Definition outcome_tables (d : Database) :=
  (d.(quarantine_records), d.(security_events), d.(action_executions), d.(action_proposals)).
Lemma same_outcome_tables {A} (m : M (World X) A) :
  same_ok quarantine_records m → same_ok security_events m → same_ok action_executions m →
  same_ok action_proposals m → same_ok outcome_tables m.
Proof.
  intros H1 H2 H3 H4 w. unfold same_db, stable, outcome_tables in *. by rewrite H1, H2, H3, H4.
Qed.
Lemma report_held_same risk d v :
  same_ok outcome_tables (report_held settings event_id actor incident record execution risk d v).
Proof. apply same_outcome_tables; request_stages; evolve. Qed.
Lemma escalate_same c : same_ok outcome_tables (escalate_failed settings incident c).
Proof. apply same_outcome_tables; request_stages; evolve. Qed.
Lemma report_failed_same risk c :
  same_ok outcome_tables (report_failed event_id incident record risk c).
Proof. apply same_outcome_tables; request_stages; evolve. Qed.
Lemma report_failed_incidents risk c :
  same_ok incidents (report_failed event_id incident record risk c).
Proof. request_stages. evolve. Qed.

(** The rows of a request, in a database. *)
Definition outcome (containment : ContainmentStatus) (result : RecordStatus) (d : Database)
  : Prop :=
  (∀ q, d.(quarantine_records) !! record = Some q → q.(qrt_status) = containment) ∧
  (∀ e, d.(security_events) !! event_id = Some e → e.(sev_containment_status) = containment) ∧
  (∀ x, d.(action_executions) !! execution = Some x → x.(exec_status) = result).
Lemma outcome_same c r d d' :
  outcome_tables d' = outcome_tables d → outcome c r d → outcome c r d'.
Proof. intros [= E1 E2 E3 E4] (H1 & H2 & H3). unfold outcome. by rewrite E1, E2, E3. Qed.

(** The row after its assignments. *)
Ltac assigned_row :=
  let r := fresh in let r0 := fresh in
  intros r; rewrite !lookup_alter_eq;
  match goal with |- context [?m !! ?k] => destruct (m !! k) as [r0|] end;
  simpl; [intros [= <-]; by destruct r0|done].

Lemma mark_held_outcome v (w w' : World X) u :
  mark_held event_id proposal record execution v w = (Ok u, w') →
  outcome CONTAINED SUCCEEDED w'.(work) ∧
  (∀ q, w'.(work).(quarantine_records) !! record = Some q → q.(qrt_verification) = v) ∧
  (∀ p, w'.(work).(action_proposals) !! proposal = Some p → p.(prop_status) = SUCCEEDED).
Proof.
  unfold mark_held, succeed_execution. intros Hrun. run_inv Hrun. unfold outcome. simpl.
  split_and!; assigned_row.
Qed.
Lemma mark_failed_outcome c (w w' : World X) u :
  mark_failed event_id record execution c w = (Ok u, w') →
  outcome VERIFICATION_FAILED FAILED w'.(work).
Proof.
  unfold mark_failed, fail_execution. intros Hrun. run_inv Hrun. unfold outcome. simpl.
  split_and!; assigned_row.
Qed.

WHAT YOU WILL DO: Each record is to be repeated word for word, with none skipped.

WRITTEN REPLY:
Definition outcome_tables (d : Database) :=
  (d.(quarantine_records), d.(security_events), d.(action_executions), d.(action_proposals)).
Lemma same_outcome_tables {A} (m : M (World X) A) :
  same_ok quarantine_records m → same_ok security_events m → same_ok action_executions m →
  same_ok action_proposals m → same_ok outcome_tables m.
Proof.
  intros H1 H2 H3 H4 w. unfold same_db, stable, outcome_tables in *. by rewrite H1, H2, H3, H4.
Qed.
Lemma report_held_same risk d v :
  same_ok outcome_tables (report_held settings event_id actor incident record execution risk d v).
Proof. apply same_outcome_tables; request_stages; evolve. Qed.
Lemma escalate_same c : same_ok outcome_tables (escalate_failed settings incident c).
Proof. apply same_outcome_tables; request_stages; evolve. Qed.
Lemma report_failed_same risk c :
  same_ok outcome_tables (report_failed event_id incident record risk c).
Proof. apply same_outcome_tables; request_stages; evolve. Qed.
Lemma report_failed_incidents risk c :
  same_ok incidents (report_failed event_id incident record risk c).
Proof. request_stages. evolve. Qed.

(** The rows of a request, in a database. *)
Definition outcome (containment : ContainmentStatus) (result : RecordStatus) (d : Database)
  : Prop :=
  (∀ q, d.(quarantine_records) !! record = Some q → q.(qrt_status) = containment) ∧
  (∀ e, d.(security_events) !! event_id = Some e → e.(sev_containment_status) = containment) ∧
  (∀ x, d.(action_executions) !! execution = Some x → x.(exec_status) = result).
Lemma outcome_same c r d d' :
  outcome_tables d' = outcome_tables d → outcome c r d → outcome c r d'.
Proof. intros [= E1 E2 E3 E4] (H1 & H2 & H3). unfold outcome. by rewrite E1, E2, E3. Qed.

(** The row after its assignments. *)
Ltac assigned_row :=
  let r := fresh in let r0 := fresh in
  intros r; rewrite !lookup_alter_eq;
  match goal with |- context [?m !! ?k] => destruct (m !! k) as [r0|] end;
  simpl; [intros [= <-]; by destruct r0|done].

Lemma mark_held_outcome v (w w' : World X) u :
  mark_held event_id proposal record execution v w = (Ok u, w') →
  outcome CONTAINED SUCCEEDED w'.(work) ∧
  (∀ q, w'.(work).(quarantine_records) !! record = Some q → q.(qrt_verification) = v) ∧
  (∀ p, w'.(work).(action_proposals) !! proposal = Some p → p.(prop_status) = SUCCEEDED).
Proof.
  unfold mark_held, succeed_execution. intros Hrun. run_inv Hrun. unfold outcome. simpl.
  split_and!; assigned_row.
Qed.
Lemma mark_failed_outcome c (w w' : World X) u :
  mark_failed event_id record execution c w = (Ok u, w') →
  outcome VERIFICATION_FAILED FAILED w'.(work).
Proof.
  unfold mark_failed, fail_execution. intros Hrun. run_inv Hrun. unfold outcome. simpl.
  split_and!; assigned_row.
Qed.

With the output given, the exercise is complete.